The Soul Of Capitalism is William Greider's excellent analysis of the inherent social injustice of capitalism, some of the problems that injustice leads to, and what can be done about it. As far as it goes, I think it offers a great solution to the problem of how to create an economically just and productive economy, but it falls short of the question of how to actually implement some of the proposed solutions.

The Silent Takeover by Dr. Noreena Hertz is one of the best books I have seen on the evil results of business-government collaboration and what the results will be in the long term. While her analysis is incomplete (I think she fails to appreciate the full environmental and social consequences of the corruption that the alliance leads to), she is nevertheless right on target with her analysis of the consequences for democracy itself of that alliance

Bailout by Irvine H. Sprague is an insider's account of how poor or nonexistent regulation leads to instability and collapse in the capitalist financial system. The author should know - he was the former chairman and director of the Federal Deposit Insurance Corporation, the government-sponsored corporation that insures nearly all bank deposits in the United States. He was forced to stand by helpless to stop it while deregulation of the Savings and Loan industry in the Reagan era quickly led to the largest moral-hazard crisis and bailout in the financial world's entire history.

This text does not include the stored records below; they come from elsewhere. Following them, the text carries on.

Definition receive_keys (m : MimeMessage) (from_id : ContactId) (gossip_verified : gset str)
  : C unit :=
  v <- has_verified_encryption m from_id ;;
  match v with
  | Verified => mark_recipients_as_verified from_id m gossip_verified
  | NotVerified => ret tt
  end.

Definition run_trust (s : Core) (op : trust_op) : Core :=
  match op with
  | ReceiveHandshake now r c => (handle_securejoin_handshake now r c s).2
  | ObserveHandshake m c => (observe_securejoin_on_other_device m c s).2
  | ScanInvite now invite => (start_protocol now invite s).2
  | ReceiveKeys m from_id gv => (receive_keys m from_id gv s).2
  | MarkVerified c v => (mark_contact_id_as_verified c v s).2
  end.

Lemma observe_verification m c :
  preserves verification_wf (observe_securejoin_on_other_device m c).
Proof.
  unfold observe_securejoin_on_other_device, inviter_progress.
  assert (∀ X (x : C X), quiet x → preserves verification_wf x) as Hq
    by (intros; by apply quiet_verification).
  repeat first [ apply preserves_mark_verified | apply preserves_bind; [|intros ?]
               | apply Hq; solve [eauto with quiet | quiet_tac]
               | match goal with |- preserves _ (match ?x with _ => _ end) => destruct x end ].
Qed.

Lemma receive_keys_verification m from_id gv :
  preserves verification_wf (receive_keys m from_id gv).
Proof.
  assert (∀ X (x : C X), quiet x → preserves verification_wf x) as Hq
    by (intros; by apply quiet_verification).
  unfold receive_keys. apply preserves_bind.
  - apply Hq. unfold has_verified_encryption, get_verifier_id. quiet_tac.
  - intros [|]; [|apply preserves_ret]. apply preserves_for_each. intros kv _.
    apply preserves_bind; [apply Hq; quiet_tac|intros [to_id|]; [|apply preserves_ret]].
    destruct (_ || _); [apply preserves_ret|apply preserves_mark_verified].
Qed.

Lemma run_trust_wf s op : verification_wf s → verification_wf (run_trust s op).
Proof.
  intros Hs. destruct op; simpl.
  - by eapply admits_verification; [apply handshake_allowed_any|].
  - by apply observe_verification.
  - by eapply admits_verification; [apply start_protocol_by_scan|].
  - by apply receive_keys_verification.
  - by apply preserves_mark_verified.
Qed.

Globalization And Its Discontents was written by Joseph E. Stiglitz, the 2001 winner of the Nobel Prize in Economics. It is a discussion of how the consequence of unbridled finance capitalism in collusion with government is leading to social collapse around the world, how this has come about, and some of the possible remedies. It is a fascinating book. This insider's account is very accessible and is a truly fascinating read, in spite of its ponderous, academic-sounding title.